L’hôtelier avait été de la partie autrefois ; il l’avait quittée pour se faire aubergiste, ce qui était un moyen de continuer à détrousser les voyageurs sans rien craindre ; mais il avait encore quelques bons sentimens, de sorte que je n’eus pas grand’peine à le mettre dans mes intérêts moyennant un dixième de la prime. Ceci convenu, nous attendîmes nos quatre cavaliers, qui bientôt partirent au détour du chemin et mirent pied à terre devant l’auberge, s’apprêtant à y remplir leurs estomacs et à y panser leurs chevaux. L’hôtelier leur dit alors que son écurie était si petite qu’à moins d’y entrer l’un après l’autre ils ne pourraient s’y remuer et s’y gêneraient mutuellement. Le premier qui entra fut si lent à sortir que le second, impatienté, alla voir un peu ce qu’il faisait. Celui-ci ne tarda pas moins lui-même à repraître. Sur ce, le troisième, fatigué d’attendre, s’introduisit à son tour, et au bout de quelque temps, comme le quatrième s’étonnait de leur lenteur à tous ;
— Ah ! je vois ce que c’est, dit mon hôte, comme l’écurie est extrêmement petite, ils seront sortis par la porte de derrière. Ces mots encouragèrent mon dernier à rejoindre ses compagnons et moi, car vous devinez bien que j’étais dans l’écurie ; mais comme la chose ne pouvait plus avoir d’inconvénient, je laissai à celui-là la satisfaction de pousser un petit cri, pour dire adieu à ce monde. En droit romain, Ferrante, cela ne pourrait-il pas s’appeler trucidatio per divisionem necis ? Mais, ah çà ! ajouta Procope en s’interrompant, notre homme n’arrive toujours pas ! Pourvu qu’il ne lui soit rien advenu ! Il va faire nuit noire tout à l’heure.

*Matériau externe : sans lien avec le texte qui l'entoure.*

(* ===== verification/Drbg.v ===== *)
(** * [common/drbg]: the SipHash-2-4 based deterministic generator

    [github.com/dchest/siphash] is a parameter, the class [SipHash]; the law
    the code relies on is [SipHashLaws].  A [HashDrbg] owns a [hash.Hash64]
    object: its key and the bytes written to it, which nothing ever resets. *)
From S2P Require Import Prelude GoStd Rand.

(** The third-party SipHash-2-4: [sip_Sum key msg] is what [Sum(nil)] returns
    after [msg] was written to [siphash.New (key)], and [sip_Hash k0 k1 msg]
    is [siphash.Hash]. *)
Class SipHash := {
  sip_Sum : bytes -> bytes -> bytes;
  sip_Hash : Z -> Z -> bytes -> Z
}.
(** [siphash.Size]: a digest has eight bytes. *)
Class SipHashLaws `{SipHash} : Prop := {
  sip_Sum_size : forall k m, zlen (sip_Sum k m) = 8
}.

Module Drbg.
Section drbg.
Context `{SipHash}.

Definition Size : Z := 8.
Definition SeedLength : Z := 16 + Size.

(** [Seed] is [[SeedLength]byte]. *)
Abbreviation Seed := bytes.

Definition SeedBytes (seed : Seed) : bytes := seed.
Definition SeedHex (seed : Seed) : bytes := Hex.EncodeToString (SeedBytes seed).

Inductive error :=
| InvalidSeedLengthError (n : Z)
| HexError (e : Hex.error)
| RandError (e : Csrand.error).

Definition NewSeed : M bytes error Seed := map_err RandError (Csrand.Bytes SeedLength).

Definition SeedFromBytes (src : bytes) : result error Seed :=
  if zlen src <? SeedLength then Err (InvalidSeedLengthError (zlen src))
  else Ok (go_copy (zrepeat SeedLength Byte.x00) src).

Definition SeedFromHex (encoded : bytes) : result error Seed :=
  match Hex.DecodeString encoded with
  | Ok raw => SeedFromBytes raw
  | Err e => Err (HexError e)
  | Panic w => Panic w
  end.

Record HashDrbg := mkDrbg {
  sip_key : bytes;     (* the key of [sip] *)
  sip_written : bytes; (* what was written to [sip] so far *)
  ofb : bytes
}.

Definition NewHashDrbg (seed : option Seed) : M bytes error HashDrbg :=
  seed ← match seed with
         | None => NewSeed
         | Some seed => mret seed
         end;
  mret (mkDrbg (ztake 16 seed) [] (go_copy (zrepeat Size Byte.x00) (zdrop 16 seed))).

Definition NextBlock (d : HashDrbg) : bytes * HashDrbg :=
  let written := sip_written d ++ ofb d in
  let o := go_copy (ofb d) (sip_Sum (sip_key d) written) in
  (o, mkDrbg (sip_key d) written o).

Definition Int63 : M HashDrbg error Z := fun d =>
  let '(block, d) := NextBlock d in
  (Ok (Z.land (be_decode block) (2 ^ 63 - 1)), d).

(** [n] successive blocks. *)
Fixpoint next_blocks (n : nat) (d : HashDrbg) : list bytes * HashDrbg :=
  match n with
  | O => ([], d)
  | S n =>
      let '(b, d) := NextBlock d in
      let '(bs, d) := next_blocks n d in
      (b :: bs, d)
  end.

Definition drbg_wf (d : HashDrbg) : Prop := zlen (ofb d) = Size.

Lemma drbg_Int63_ok : MathRand.source_ok Int63.
Proof.
  intros s v s'. unfold Int63. destruct (NextBlock s). intros. simplify_eq.
  apply Z.land_nonneg. by right.
Qed.

Lemma SeedFromBytes_exact s : zlen s = SeedLength -> SeedFromBytes s = Ok s.
Proof.
  intros E. unfold SeedFromBytes. rewrite E. unfold SeedLength, Size. cbn -[go_copy].
  rewrite go_copy_full; [done|]. by rewrite E.
Qed.

Lemma SeedFromBytes_Ok src :
  SeedLength <= zlen src -> SeedFromBytes src = Ok (ztake SeedLength src).
Proof.
  intros Hl. unfold SeedFromBytes. replace (zlen src <? SeedLength) with false
    by (symmetry; apply Z.ltb_ge; lia).
  unfold go_copy. rewrite zlen_zrepeat, (zdrop_ge (zlen src)).
  - rewrite app_nil_r. done.
  - rewrite zlen_zrepeat. unfold SeedLength, Size in *. lia.
Qed.

Lemma NewHashDrbg_Some seed tape :
  zlen seed = SeedLength ->
  NewHashDrbg (Some seed) tape = (Ok (mkDrbg (ztake 16 seed) [] (zdrop 16 seed)), tape).
Proof.
  intros Hl. unfold NewHashDrbg, mbind, M_bind, mret, M_ret.
  rewrite go_copy_full; [done|]. rewrite zlen_zdrop, zlen_zrepeat, Hl. done.
Qed.

Context `{!SipHashLaws}.

Lemma NextBlock_eq d :
  drbg_wf d ->
  NextBlock d =
    (sip_Sum (sip_key d) (sip_written d ++ ofb d),
     mkDrbg (sip_key d) (sip_written d ++ ofb d)
            (sip_Sum (sip_key d) (sip_written d ++ ofb d))).
Proof.
  intros Hw. unfold NextBlock. rewrite go_copy_full; [done|].
  rewrite sip_Sum_size, Hw. done.
Qed.

Lemma NextBlock_wf d : drbg_wf d -> drbg_wf (NextBlock d).2.
Proof. intros Hw. rewrite NextBlock_eq by done. apply sip_Sum_size. Qed.

Lemma NextBlock_zlen d : drbg_wf d -> zlen (NextBlock d).1 = 8.
Proof. intros Hw. rewrite NextBlock_eq by done. apply sip_Sum_size. Qed.

Lemma next_blocks_closed n : forall d i, drbg_wf d -> (i < n)%nat ->
  (next_blocks n d).1 !! i
  = Some (sip_Sum (sip_key d)
            (sip_written d ++ ofb d ++ concat (take i (next_blocks n d).1))).
Proof.
  induction n as [|n IH]; intros d i Hw Hi; [lia|]. cbn [next_blocks].
  pose proof (NextBlock_eq d Hw) as E. pose proof (NextBlock_wf d Hw) as Hw1.
  destruct (NextBlock d) as [b d1]. specialize (IH d1).
  destruct (next_blocks n d1) as [bs d2]. cbn [fst snd] in *. injection E as -> E.
  destruct i as [|i]; cbn.
  - by rewrite app_nil_r.
  - rewrite IH by (done || lia). rewrite E. cbn. by rewrite <- !app_assoc.
Qed.

(** The [n]-th block of a generator is SipHash under its key of the
    initial vector followed by every block produced before: the output
    feedback runs over the whole history of the [hash.Hash64], which is never
    reset, and each block has eight bytes. *)
Theorem NextBlock_stream n d i :
  drbg_wf d -> (i < n)%nat ->
  exists b, (next_blocks n d).1 !! i = Some b /\ zlen b = Size
    /\ b = sip_Sum (sip_key d)
             (sip_written d ++ ofb d ++ concat (take i (next_blocks n d).1)).
Proof.
  intros Hw Hi. eexists. split; [by apply next_blocks_closed|].
  split; [apply sip_Sum_size|done].
Qed.
End drbg.
End Drbg.

(** A concrete keyed hash, for the witnesses. *)
Module ToySip.
Definition poly (k m : bytes) : Z :=
  foldl (fun acc b => u64 (acc * 31 + b2z b + 7)) 17 (k ++ m).
#[export] Instance toy_sip : SipHash :=
  {| sip_Sum k m := be_encode 8 (poly k m);
     sip_Hash k0 k1 m := u64 (poly (be_encode 8 k0 ++ be_encode 8 k1) m) |}.
#[export] Instance toy_sip_laws : SipHashLaws.
Proof. split. intros. apply zlen_be_encode. Qed.
End ToySip.

Section witnesses.
Import ToySip.
Definition toy_drbg : Drbg.HashDrbg :=
  Drbg.mkDrbg (zrepeat 16 Byte.x01) [] (zrepeat 8 Byte.x02).
Lemma toy_drbg_wf : Drbg.drbg_wf toy_drbg.
Proof. reflexivity. Qed.

Lemma NextBlock_stream_witness :
  exists b, (Drbg.next_blocks 3 toy_drbg).1 !! 2%nat = Some b /\ zlen b = 8
    /\ b = sip_Sum (zrepeat 16 Byte.x01)
             ([] ++ zrepeat 8 Byte.x02 ++ concat (take 2 (Drbg.next_blocks 3 toy_drbg).1)).
Proof. apply (Drbg.NextBlock_stream 3 toy_drbg 2); [reflexivity|lia]. Defined.
End witnesses.
#[export] Hint Resolve Drbg.NextBlock_wf : wf.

— Suadentque cadentia sidera somnos, ajouta Fracasso. Et à ce propos, mes amis, prenez garde que dans l’obscurité ce Benvenuto ne s’avise d’un tour que j’ai une fois pratiqué moi-même : c’était dans mes promenades sur les bords du Rhin. J’ai toujours aimé les bords du Rhin, le paysage y est à la fois pittoresque et mélancolique. Le Rhin, c’est le fleuve des rêveurs. Je rêvais donc sur les bords du Rhin, et voici quel était le sujet de mes rêveries :
Il s’agissait d’envoyer de vie à trépas un seigneur nommé Schreckenstein, si j’ai bonne mémoire. Or, la chose n’était pas aisée, car il ne sortait jamais que bien accompagné. Voilà le plan auquel je m’arrêtai :
Je m’habillai de la même façon que lui, et par une soirée sombre je l’attendis de pied ferme, lui et sa troupe. Quand je vis leur masse noire se détacher dans la nuit solitaire et obscure, obscuri sub nocte, je me jetai en désespéré sur Schreckenstein, qui marchait un peu en avant ; mais j’eus l’habileté d’abord d’enlever de sa tête son chapeau à plumes, et puis de changer de position avec lui et de me tourner du côté où il aurait dû se trouver lui-même. Là dessus je l’étourdis d’un grand coup du pommeau de mon épée, et je me mis à crier au milieu du tumulte, du bruit des lames et des cris des autres : — À moi ! à moi ! Sus aux brigands ! — Si bien que les hommes de Schreckenstein tombèrent furieux sur leur maître et le laissèrent mort sur la place, tandis que je me glissais dans le taillis. L’honnête seigneur put se dire du moins qu’il avait été tué par des amis.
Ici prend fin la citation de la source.